[Excerpts from a dataset]

###

(* ===== verification/TimeoutsSpec.v ===== *)
(** * The timeouts of the network stack fire in order

    Times are compared modulo 2^32.  As long as all times lie in a window of 2^31
    milliseconds behind some base, the list is sorted by the distance from the
    base, and expiry takes exactly the timeouts that are due, in order. *)

From S2P Require Import Prelude Timeouts.

Section Window.
Context (base : Z).

(** Milliseconds behind the base. *)
Definition after_base (x : Z) : Z := u32 (x - base).
Definition due_at (t : sys_timeo) : Z := after_base (time t).

Definition in_window (x : Z) : Prop := after_base x <= LWIP_MAX_TIMEOUT.

Record timers_ok (l : list sys_timeo) : Prop := {
  to_sorted : StronglySorted (fun t t' => due_at t <= due_at t') l;
  to_window : Forall (fun t => in_window (time t)) l
}.

Lemma time_less_than x y :
  in_window x -> in_window y -> TIME_LESS_THAN x y = (after_base x <? after_base y).
Proof.
  unfold in_window, after_base, TIME_LESS_THAN, LWIP_MAX_TIMEOUT, u32. intros Hx Hy.
  assert (E : (x - y) mod 2 ^ 32 = ((x - base) mod 2 ^ 32 - (y - base) mod 2 ^ 32) mod 2 ^ 32).
  { rewrite <- Zminus_mod. f_equal. lia. }
  rewrite E, Z.gtb_ltb. clear E.
  pose proof (Z.mod_pos_bound (x - base) (2 ^ 32) ltac:(lia)) as Rx.
  pose proof (Z.mod_pos_bound (y - base) (2 ^ 32) ltac:(lia)) as Ry.
  generalize dependent ((x - base) mod 2 ^ 32). intros dx Hx Rx.
  generalize dependent ((y - base) mod 2 ^ 32). intros dy Hy Ry.
  destruct (Z.ltb_spec dx dy).
  - replace ((dx - dy) mod 2 ^ 32) with (dx - dy + 2 ^ 32) by (apply Z.mod_unique with (-1); lia).
    apply Z.ltb_lt. lia.
  - rewrite Z.mod_small by lia. apply Z.ltb_ge. lia.
Qed.

(** ** Insertion *)

(** [t] behind all timeouts that expire no later. *)
Fixpoint insert_timeo (t : sys_timeo) (l : list sys_timeo) : list sys_timeo :=
  match l with
  | [] => [t]
  | t' :: l' => if due_at t <? due_at t' then t :: l else t' :: insert_timeo t l'
  end.

Lemma insert_after_spec new t l :
  Forall (fun t => in_window (time t)) (t :: l) -> in_window (time new) ->
  insert_after new (t :: l) = t :: insert_timeo new l.
Proof.
  intros Hw Hn. revert t Hw. induction l as [|t' l IH]; intros t Hw; [done|].
  apply Forall_cons in Hw as [_ Hw]. pose proof Hw as [Ht' _]%Forall_cons.
  change (insert_after new (t :: t' :: l)) with
    (if TIME_LESS_THAN (time new) (time t') then t :: new :: t' :: l
     else t :: insert_after new (t' :: l)).
  rewrite time_less_than, IH by done. cbn [insert_timeo]. unfold due_at. by destruct (_ <? _).
Qed.

Lemma sys_timeout_abs_spec abs_time hd a s :
  Forall (fun t => in_window (time t)) (next_timeout s) -> in_window abs_time -> pool_free s <> 0 ->
  sys_timeout_abs abs_time hd a s =
    set_timeouts (insert_timeo (mk_timeo abs_time hd a) (next_timeout s)) (pool_free s - 1) s.
Proof.
  intros Hw Hn Hp. unfold sys_timeout_abs. rewrite (proj2 (Z.eqb_neq _ _) Hp). f_equal.
  destruct (next_timeout s) as [|t l]; [done|].
  rewrite insert_after_spec, time_less_than by (done || by apply Forall_cons in Hw as [??]).
  done.
Qed.

Lemma insert_timeo_perm t l : insert_timeo t l ≡ₚ t :: l.
Proof.
  induction l as [|t' l IH]; [done|]. cbn. destruct (_ <? _); [done|].
  rewrite IH. apply Permutation_swap.
Qed.

Lemma insert_timeo_ok t l : timers_ok l -> in_window (time t) -> timers_ok (insert_timeo t l).
Proof.
  intros [Hs Hw] Ht. split; [|rewrite insert_timeo_perm; by constructor].
  clear Hw. induction Hs as [|t' l Hs IH Hle]; cbn; [repeat constructor|].
  destruct (Z.ltb_spec (due_at t) (due_at t')).
  - constructor; [by constructor|]. constructor; [lia|].
    eapply Forall_impl; [exact Hle|]. cbn. intros. lia.
  - constructor; [done|]. rewrite insert_timeo_perm. constructor; [done | exact Hle].
Qed.

(** Timeouts that are not yet due do not change those that are. *)
Definition due_now (now : Z) (t : sys_timeo) : Prop := due_at t <= after_base now.

#[export] Instance due_now_dec now t : Decision (due_now now t).
Proof. unfold due_now. apply _. Defined.

Lemma insert_timeo_due now t l :
  after_base now < due_at t -> filter (due_now now) (insert_timeo t l) = filter (due_now now) l.
Proof.
  intros Ht. assert (Hn : ~ due_now now t) by (unfold due_now; lia).
  induction l as [|t' l IH]; cbn [insert_timeo].
  - by rewrite filter_cons_False.
  - destruct (_ <? _).
    + by rewrite filter_cons_False.
    + rewrite !filter_cons. case_decide; by rewrite IH.
Qed.

(** ** Expiry *)

(** A handler may change the list as long as it stays sorted and the timeouts
    due now stay as they are; starting a timeout that is due later is such a
    change. *)
Definition polite (now : Z) (call : Z -> Z -> tstate -> tstate) : Prop :=
  forall hd a s, timers_ok (next_timeout s) ->
    timers_ok (next_timeout (call hd a s)) /\
    filter (due_now now) (next_timeout (call hd a s)) = filter (due_now now) (next_timeout s).

(** The first timeout expires. *)
Definition expire (call : Z -> Z -> tstate -> tstate) (s : tstate) : tstate :=
  match next_timeout s with
  | [] => s
  | t :: l =>
      let s1 := mk_tstate l (time t) (tcpip_tcp_timer_active s) (pool_free s + 1) in
      if negb (h t =? 0) then call (h t) (arg t) s1 else s1
  end.

Definition expire_n (call : Z -> Z -> tstate -> tstate) (n : nat) (s : tstate) : tstate :=
  Nat.iter n (expire call) s.

Lemma timers_ok_tail t l : timers_ok (t :: l) -> timers_ok l.
Proof.
  intros [Hs Hw]. split; [by apply StronglySorted_inv in Hs as [??] | by apply Forall_cons in Hw as [??]].
Qed.

Lemma expire_ok now call s t l :
  polite now call -> timers_ok (next_timeout s) -> next_timeout s = t :: l ->
  timers_ok (next_timeout (expire call s)) /\
  filter (due_now now) (next_timeout (expire call s)) = filter (due_now now) l.
Proof.
  intros Hc Hok E. unfold expire. rewrite E in *. pose proof (timers_ok_tail _ _ Hok).
  destruct (negb (h t =? 0)); [|done].
  apply (Hc _ _ (mk_tstate l (time t) (tcpip_tcp_timer_active s) (pool_free s + 1))). done.
Qed.

(** A sorted list starts with the timeouts that are due. *)
Lemma not_due_first now t l :
  timers_ok (t :: l) -> ~ due_now now t -> filter (due_now now) (t :: l) = [].
Proof.
  intros [Hs _] Ht. apply StronglySorted_inv in Hs as [_ Hle].
  rewrite filter_cons_False by done. apply elem_of_nil_inv. intros x [Hx Hin]%list_elem_of_filter.
  rewrite Forall_forall in Hle. specialize (Hle x Hin). unfold due_now in *. lia.
Qed.

Lemma check_timeouts_run now call n s fuel :
  polite now call -> in_window now -> timers_ok (next_timeout s) ->
  length (filter (due_now now) (next_timeout s)) = n -> (n < fuel)%nat ->
  sys_check_timeouts call fuel now s = Done (expire_n call n s) /\
  timers_ok (next_timeout (expire_n call n s)) /\
  Forall (fun t => ~ due_now now t) (next_timeout (expire_n call n s)) /\
  forall i, (i < n)%nat ->
    head (next_timeout (expire_n call i s)) = filter (due_now now) (next_timeout s) !! i.
Proof.
  intros Hc Hnow. revert n s. induction fuel as [|fuel IH]; intros n s Hok Hn Hf; [lia|].
  cbn [sys_check_timeouts]. destruct (next_timeout s) as [|t l] eqn:E.
  { cbn in Hn. subst n. cbn. rewrite E. split_and!; try done; intros; lia. }
  pose proof Hok as [Hs Hw]. apply Forall_cons in Hw as [Ht Hw].
  rewrite time_less_than by done.
  assert (Hd : (after_base now <? after_base (time t)) = negb (bool_decide (due_now now t))).
  { unfold due_now, due_at. destruct (Z.ltb_spec (after_base now) (after_base (time t))).
    - by rewrite bool_decide_false by lia.
    - by rewrite bool_decide_true by lia. }
  rewrite Hd. destruct (decide (due_now now t)) as [Hdue|Hdue].
  - rewrite bool_decide_true by done. cbn [negb].
    rewrite filter_cons_True in Hn by done. destruct n as [|n]; [done|]. injection Hn as Hn.
    destruct (expire_ok now call s t l Hc) as [Hok1 Hf1]; [by rewrite E | done |].
    assert (Ex : (if negb (h t =? 0) then call (h t) (arg t)
        (mk_tstate l (time t) (tcpip_tcp_timer_active s) (pool_free s + 1))
      else mk_tstate l (time t) (tcpip_tcp_timer_active s) (pool_free s + 1)) = expire call s).
    { unfold expire. by rewrite E. }
    cbv zeta. rewrite Ex. unfold expire_n in *. rewrite Nat.iter_succ_r.
    destruct (IH n (expire call s)) as (-> & Hok' & Hnd & Htrace); [done | by rewrite Hf1 | lia |].
    split_and!; try done. intros i Hi. rewrite filter_cons_True by done. destruct i as [|i].
    + cbn. by rewrite E.
    + rewrite Nat.iter_succ_r, Htrace, Hf1 by lia. done.
  - rewrite bool_decide_false by done. cbn [negb].
    pose proof (not_due_first now t l Hok Hdue) as Hnil. rewrite Hnil in Hn. cbn in Hn. subst n.
    cbn. rewrite E. split_and!; try done; [|intros; lia].
    apply Forall_forall. intros x Hx Hdx.
    assert (Hin : x ∈ filter (due_now now) (t :: l)) by (by apply list_elem_of_filter).
    rewrite Hnil in Hin. by apply not_elem_of_nil in Hin.
Qed.
End Window.

Lemma insert_timeo_split base t l :
  StronglySorted (fun t t' => due_at base t <= due_at base t') l ->
  exists l1 l2, l = l1 ++ l2 /\ insert_timeo base t l = l1 ++ t :: l2 /\
    Forall (fun t' => due_at base t' <= due_at base t) l1 /\
    Forall (fun t' => due_at base t < due_at base t') l2.
Proof.
  induction 1 as [|t' l Hs IH Hle]; cbn; [by exists [], []|].
  destruct (Z.ltb_spec (due_at base t) (due_at base t')) as [Hlt|Hge].
  - exists [], (t' :: l). split_and!; try done. constructor; [done|].
    eapply Forall_impl; [exact Hle|]. cbn. intros. lia.
  - destruct IH as (l1 & l2 & -> & -> & H1 & H2). exists (t' :: l1), l2.
    split_and!; try done. by constructor.
Qed.

(** Starting a timeout keeps the list sorted across the wrap-around of the
    clock: whenever all expiry times lie within 2^31 milliseconds behind some
    base, [sys_timeout] puts the new one behind every timeout that expires no later
    and in front of every one that expires later. *)
Theorem timeout_start_sorted base now msecs hd a s :
  timers_ok base (next_timeout s) -> in_window base (u32 (now + msecs)) -> pool_free s <> 0 ->
  let new := mk_timeo (u32 (now + msecs)) hd a in
  exists l1 l2, next_timeout s = l1 ++ l2 /\
    next_timeout (sys_timeout now msecs hd a s) = l1 ++ new :: l2 /\
    Forall (fun t => due_at base t <= due_at base new) l1 /\
    Forall (fun t => due_at base new < due_at base t) l2 /\
    timers_ok base (next_timeout (sys_timeout now msecs hd a s)) /\
    pool_free (sys_timeout now msecs hd a s) = pool_free s - 1.
Proof.
  intros Hok Hn Hp new. unfold sys_timeout.
  rewrite (sys_timeout_abs_spec base) by (done || apply (to_window _ _ Hok)). fold new. cbn.
  destruct (insert_timeo_split base new _ (to_sorted _ _ Hok)) as (l1 & l2 & E & E' & H1 & H2).
  exists l1, l2. split_and!; try done. by apply insert_timeo_ok.
Qed.

(** Three timeouts around the wrap-around of the clock. *)
Definition sample_timers : tstate :=
  mk_tstate [mk_timeo 0xFFFFFF00 1 0; mk_timeo 0xFFFFFFF0 2 0; mk_timeo 100 3 0] 0 false 3.

Lemma sample_timers_ok : timers_ok 0xFFFFFF00 (next_timeout sample_timers).
Proof.
  split.
  - repeat constructor; vm_compute; discriminate.
  - repeat constructor; vm_compute; discriminate.
Qed.

Lemma timeout_start_sorted_witness :
  exists l1 l2, next_timeout sample_timers = l1 ++ l2 /\
    next_timeout (sys_timeout 0xFFFFFFF8 50 9 0 sample_timers) = l1 ++ mk_timeo 42 9 0 :: l2.
Proof.
  destruct (timeout_start_sorted 0xFFFFFF00 0xFFFFFFF8 50 9 0 sample_timers)
    as (l1 & l2 & E & E' & _).
  - exact sample_timers_ok.
  - vm_compute. discriminate.
  - discriminate.
  - exists l1, l2. split; [exact E | exact E'].
Defined.

(** C39: [sys_check_timeouts] ends and fires exactly the timeouts that are due.
    The list is sorted by expiry, and the expiry times and the current time lie in
    one window of 2^31 milliseconds ([in_window]), in which the wrap-around
    comparison of the code is an order.  For every behaviour of the handlers that does not touch the timeouts due now
    (starting timeouts that expire later, as the cyclic timers do, is allowed), the
    loop takes as many turns as timeouts are due, the handler called in each turn
    is that of the next due timeout in order of expiry, and afterwards no timeout
    in the list is due and the list is sorted. *)
Theorem timeouts_fire base now call s :
  polite base now call -> in_window base now -> timers_ok base (next_timeout s) ->
  let due := filter (due_now base now) (next_timeout s) in
  let s' := expire_n call (length due) s in
  sys_check_timeouts call (S (length due)) now s = Done s' /\
  (forall i, (i < length due)%nat -> head (next_timeout (expire_n call i s)) = due !! i) /\
  Forall (fun t => ~ due_now base now t) (next_timeout s') /\ timers_ok base (next_timeout s').
Proof.
  intros Hc Hn Hok due s'.
  destruct (check_timeouts_run base now call (length due) s (S (length due)) Hc Hn Hok eq_refl
    (Nat.lt_succ_diag_r _)) as (H1 & H2 & H3 & H4). split_and!; done.
Qed.

(** Handlers that start themselves again 250 ms later are polite. *)
Lemma restart_polite base now :
  in_window base (u32 (now + 250)) -> after_base base now < after_base base (u32 (now + 250)) ->
  polite base now (fun hd a s => sys_timeout now 250 hd a s).
Proof.
  intros Hw Hlt hd a s Hok. unfold sys_timeout.
  destruct (decide (pool_free s = 0)) as [Hp|Hp].
  { unfold sys_timeout_abs. by rewrite (proj2 (Z.eqb_eq _ _) Hp). }
  rewrite (sys_timeout_abs_spec base) by (done || apply (to_window _ _ Hok)). cbn.
  split; [by apply insert_timeo_ok | by apply insert_timeo_due].
Qed.

Lemma timeouts_fire_witness :
  let call := fun hd a s => sys_timeout 0xFFFFFFF8 250 hd a s in
  sys_check_timeouts call 3 0xFFFFFFF8 sample_timers = Done (expire_n call 2 sample_timers).
Proof.
  apply (timeouts_fire 0xFFFFFF00 0xFFFFFFF8 (fun hd a s => sys_timeout 0xFFFFFFF8 250 hd a s)
    sample_timers).
  - apply restart_polite; vm_compute; [discriminate | reflexivity].
  - vm_compute. discriminate.
  - exact sample_timers_ok.
Defined.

###

> Prompt:
Copy, please, exactly the lines that start at the first line of the data and end at the line containing "Context (base : Z).", both kept and no others.

> Answer to the exercise:
(* ===== verification/TimeoutsSpec.v ===== *)
(** * The timeouts of the network stack fire in order

    Times are compared modulo 2^32.  As long as all times lie in a window of 2^31
    milliseconds behind some base, the list is sorted by the distance from the
    base, and expiry takes exactly the timeouts that are due, in order. *)

From S2P Require Import Prelude Timeouts.

Section Window.
Context (base : Z).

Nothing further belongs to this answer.